2. Frank Beckwith on how Richard Dawkins assumes design in his critique of design advocate, Kurt Wise.

3. William Lane Craig on why design inferences are rational even if we can't fully explain the designer.

4. Doug Wilson debates Christopher Hitchens on the theme, "Is God Good for the World?"

5. Alvin Plantinga writes of Richard Dawkin's poor attempt at philosophy. "You might say that some of his forays into philosophy are at best sophomoric, but that would be unfair to sophomores; the fact is (grade inflation aside), many of his arguments would receive a failing grade in a sophomore philosophy class. This, combined with the arrogant, smarter-than-thou tone of the book, can be annoying."

I'll post more links on this topic as I find them.


  1. I am a fan of Richard Dawkins as a science popularizer, and not at all a fan of him as an anti-theist. Some religious beliefs and practices are harmful, and saying so shouldn't be out of bounds just because they're religious. However, blithely dismissing all belief as delusion is, as you say, shallow and bombastic. And really, I'm so glad that Dawkins' attempt a few years back to rebrand atheists as "Brights" didn't catch on. It would have almost made me embarrassed to be an atheist.

    All that said, we atheists have been hearing that we are dangerous and not to be tolerated since there's been atheism. (And by people with a lot more power and influence than a handful of authors.) Over 50% of Americans wouldn't vote for an atheist or want their son or daughter to date one of us. Religious bigotry by atheists isn't right, but religious bigotry against us isn't either.

  2. Jen,
    Thanks for your comment. You make two good points. First, it's entirely possible to admire some of Dawkin's science writings while rejecting his metapysical missteps.

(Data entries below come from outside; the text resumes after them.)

(* ===== verification/ChannelLocks.v ===== *)
(** * ChannelLocks: the per-channel lifecycle locks of the bug manager

    [ChannelLockFor] and [PruneExpiredChannelLock] of [media/bug_manager.cc] keep
    a map from channel names to weak pointers at mutexes; [Attach],
    [DetachInternal] and [DetachAll] take the mutex of their channel through a
    shared pointer, run their section, unlock, drop the pointer and prune the map.
    Threads interleave between the steps that are atomic in the code (the two
    map functions run under [mu_]; a lock, an unlock and the drop of a pointer are
    atomic in themselves).  The specification is a lock per channel name: it is
    what [BugManager]'s worlds keep, and what these locks are proved to be. *)

From S2P Require Import Prelude.

(** ** State *)

(** Where a thread is in one of the three operations, on channel [u]: it has a
    shared pointer at mutex [l] and is about to lock it; it is in its section; it
    has unlocked; it got no mutex and runs its section without one; it has dropped
    its pointer and is about to prune. *)
Inductive pc :=
  | Waiting (u : string) (l : nat)
  | Critical (u : string) (l : nat)
  | Unlocked (u : string) (l : nat)
  | Bare (prunes : bool) (u : string)
  | Pruning (u : string).

(** The shared pointer a thread holds. *)
Definition pc_lock (p : pc) : option (string * nat) :=
  match p with Waiting u l | Critical u l | Unlocked u l => Some (u, l) | Bare _ _ | Pruning _ => None end.

(** [channel_locks_]: an entry is an empty weak pointer or one at a mutex.  A
    mutex has the thread that locked it; its identity is that of its control
    block, which a weak pointer keeps from being reused. *)
Record cl_state := mkCl {
  channel_locks_ : gmap string (option nat);
  mutex_owner : gmap nat nat;
  next_lock : nat;
  threads : gmap nat pc }.

Definition cl_init : cl_state := mkCl ∅ ∅ 0 ∅.

(** A thread has a shared pointer at the mutex. *)
Definition points_at (l : nat) (p : pc) : bool :=
  match pc_lock p with Some (_, l') => Nat.eqb l l' | None => false end.

Definition pointed (ts : gmap nat pc) (l : nat) : bool := existsb (fun tp => points_at l tp.2) (map_to_list ts).

(** [weak_ptr::expired]. *)
Definition expired (ts : gmap nat pc) (w : option nat) : bool :=
  match w with Some l => negb (pointed ts l) | None => true end.

(** ** Operations *)

(** What the allocations of [ChannelLockFor] do: [channel_locks_[uuid]] may throw
    before it has made an entry, [make_shared] after. *)
Inductive alloc := AllocOk | NodeFails | MutexFails.

Definition ChannelLockFor (u : string) (a : alloc) (s : cl_state) : option nat * cl_state :=
  let fresh :=
    let locks := delete u (channel_locks_ s) in
    match a with
    | NodeFails => (None, mkCl locks (mutex_owner s) (next_lock s) (threads s))
    | MutexFails => (None, mkCl (<[u := None]> locks) (mutex_owner s) (next_lock s) (threads s))
    | AllocOk => (Some (next_lock s),
                  mkCl (<[u := Some (next_lock s)]> locks) (mutex_owner s) (S (next_lock s)) (threads s))
    end in
  match channel_locks_ s !! u with
  | Some (Some l) => if pointed (threads s) l then (Some l, s) else fresh
  | _ => fresh
  end.

Definition PruneExpiredChannelLock (u : string) (s : cl_state) : cl_state :=
  match channel_locks_ s !! u with
  | Some w => if expired (threads s) w
              then mkCl (delete u (channel_locks_ s)) (mutex_owner s) (next_lock s) (threads s) else s
  | None => s
  end.

(** The operation that asks for the lock: without one, [Attach] fails,
    [DetachInternal] and [DetachAll] go on; only [DetachAll] then prunes. *)
Inductive lock_client := ByAttach | ByDetach | ByDetachAll.

Definition on_null (c : lock_client) (u : string) : option pc :=
  match c with ByAttach => None | ByDetach => Some (Bare false u) | ByDetachAll => Some (Bare true u) end.

Inductive cl_label :=
  | LGet (t : nat) (c : lock_client) (u : string) (a : alloc)
  | LLock (t : nat)
  | LUnlock (t : nat)
  | LDrop (t : nat)
  | LBare (t : nat)
  | LPrune (t : nat).

(** What the sections see: a channel taken and given back by a thread. *)
Inductive cl_event := Taken (u : string) (t : nat) | Given (u : string) (t : nat).

(** A step may have to wait, be undefined behaviour (unlocking another's mutex,
    destroying a locked one) or be done. *)
Inductive outcome := Blocked | Undefined | Next (s : cl_state) (es : list cl_event).

Definition goto (t : nat) (p : pc) (s : cl_state) : cl_state :=
  mkCl (channel_locks_ s) (mutex_owner s) (next_lock s) (<[t := p]> (threads s)).
Definition leave (t : nat) (s : cl_state) : cl_state :=
  mkCl (channel_locks_ s) (mutex_owner s) (next_lock s) (delete t (threads s)).
Definition set_owner (o : gmap nat nat) (s : cl_state) : cl_state :=
  mkCl (channel_locks_ s) o (next_lock s) (threads s).

Definition cl_step (x : cl_label) (s : cl_state) : outcome :=
  match x with
  | LGet t c u a =>
      match threads s !! t with
      | Some _ => Blocked
      | None =>
          let '(got, s') := ChannelLockFor u a s in
          match got, on_null c u with
          | Some l, _ => Next (goto t (Waiting u l) s') []
          | None, Some p => Next (goto t p s') []
          | None, None => Next s' []
          end
      end
  | LLock t =>
      match threads s !! t with
      | Some (Waiting u l) =>
          match mutex_owner s !! l with
          | Some _ => Blocked
          | None => Next (goto t (Critical u l) (set_owner (<[l := t]> (mutex_owner s)) s)) [Taken u t]
          end
      | _ => Blocked
      end
  | LUnlock t =>
      match threads s !! t with
      | Some (Critical u l) =>
          if decide (mutex_owner s !! l = Some t)
          then Next (goto t (Unlocked u l) (set_owner (delete l (mutex_owner s)) s)) [Given u t]
          else Undefined
      | _ => Blocked
      end
  | LDrop t =>
      match threads s !! t with
      | Some (Unlocked u l) =>
          let s' := goto t (Pruning u) s in
          match mutex_owner s !! l with
          | Some _ => if pointed (threads s') l then Next s' [] else Undefined
          | None => Next s' []
          end
      | _ => Blocked
      end
  | LBare t =>
      match threads s !! t with
      | Some (Bare true u) => Next (goto t (Pruning u) s) []
      | Some (Bare false _) => Next (leave t s) []
      | _ => Blocked
      end
  | LPrune t =>
      match threads s !! t with
      | Some (Pruning u) => Next (leave t (PruneExpiredChannelLock u s)) []
      | _ => Blocked
      end
  end.

Fixpoint cl_run (s : cl_state) (xs : list cl_label) : outcome :=
  match xs with
  | [] => Next s []
  | x :: xs =>
      match cl_step x s with
      | Next s' es => match cl_run s' xs with Next s'' es' => Next s'' (es ++ es') | r => r end
      | r => r
      end
  end.

(** ** Specification: one lock per channel name *)

Definition keyed_step (k : gmap string nat) (e : cl_event) : option (gmap string nat) :=
  match e with
  | Taken u t => match k !! u with Some _ => None | None => Some (<[u := t]> k) end
  | Given u t => if decide (k !! u = Some t) then Some (delete u k) else None
  end.

Fixpoint keyed_run (k : gmap string nat) (es : list cl_event) : option (gmap string nat) :=
  match es with [] => Some k | e :: es => k' ← keyed_step k e; keyed_run k' es end.

(** The channel whose lock a thread holds. *)
Definition holder_of (tp : nat * pc) : option (string * nat) :=
  match tp.2 with Critical u _ => Some (u, tp.1) | _ => None end.

(** The abstraction: who holds the lock of which channel. *)
Definition owners (s : cl_state) : gmap string nat := list_to_map (omap holder_of (map_to_list (threads s))).

(** The threads in the section of a channel: with its lock, or without one when
    the allocation of the lock failed. *)
Definition in_section (u : string) (p : pc) : bool :=
  match p with Critical v _ | Bare _ v => String.eqb u v | _ => false end.

(** The channels a run failed to allocate an entry or a mutex for. *)
Definition unallocated (xs : list cl_label) : gset string :=
  list_to_set (omap (fun x => match x with LGet _ _ u (NodeFails | MutexFails) => Some u | _ => None end) xs).

(** The channels a run failed to allocate a mutex for after it had made their
    entry. *)
Definition failed_of (xs : list cl_label) : gset string :=
  list_to_set (omap (fun x => match x with LGet _ _ u MutexFails => Some u | _ => None end) xs).

(** ** The invariant *)

Record cl_inv (F : gset string) (s : cl_state) : Prop := {
  (** Every shared pointer is at the mutex the map has for its channel. *)
  inv_ptr : forall t p u l, threads s !! t = Some p -> pc_lock p = Some (u, l) -> channel_locks_ s !! u = Some (Some l);
  inv_inj : forall u u' l, channel_locks_ s !! u = Some (Some l) -> channel_locks_ s !! u' = Some (Some l) -> u = u';
  inv_fresh : forall u l, channel_locks_ s !! u = Some (Some l) -> (l < next_lock s)%nat;
  (** The locked mutexes are those of the sections. *)
  inv_owner : forall l t, mutex_owner s !! l = Some t <-> exists u, threads s !! t = Some (Critical u l);
  (** An entry is in use, or a thread is about to prune it. *)
  inv_entry : forall u l, channel_locks_ s !! u = Some (Some l) ->
    pointed (threads s) l = true \/ exists t, threads s !! t = Some (Pruning u);
  inv_null : forall u, channel_locks_ s !! u = Some None -> u ∈ F }.

Lemma pointed_spec ts l :
  pointed ts l = true <-> exists t p u, ts !! t = Some p /\ pc_lock p = Some (u, l).
Proof.
  unfold pointed, points_at. rewrite existsb_exists. split.
  - intros ([t p] & Hin & Hp). cbn in Hp. apply list_elem_of_In, elem_of_map_to_list in Hin.
    destruct (pc_lock p) as [[u l']|] eqn:E; [|done]. apply Nat.eqb_eq in Hp as ->. by exists t, p, u.
  - intros (t & p & u & Ht & Hp). exists (t, p). rewrite <- list_elem_of_In, elem_of_map_to_list. cbn.
    rewrite Hp. split; [done|apply Nat.eqb_refl].
Qed.

Lemma pointed_intro ts l t p u : ts !! t = Some p -> pc_lock p = Some (u, l) -> pointed ts l = true.
Proof. intros. apply pointed_spec. eauto. Qed.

    Second, I agree that it's foolish for some theists to reject an atheist for public office simply because of his/her atheism. Although atheists have a difficult time adaqueately grounding claims for moral and rational oughtness at the epistemic level, it simply doesn't follow they can't be moral people. Theists often ask the wrong question when they foolishly ask, "How can we be good without God?" The answer is easy: An atheist is certainly capable of acting morally while a theist may not always do so. The problem here isn't behavior; it's grounding: If morals exist in a vaccum or are merely the product of blind chance, why call certain behaviors good and not evil?

    All that to say, when it comes to holding public office, atheists should not be excluded merely because of their metaphysics. Indeed, if forced to choose between an atheist with a strong commitment to objective truth and a theist who functions legislatively as a relativist, I'll take the former even if he/she has trouble grounding moral claims.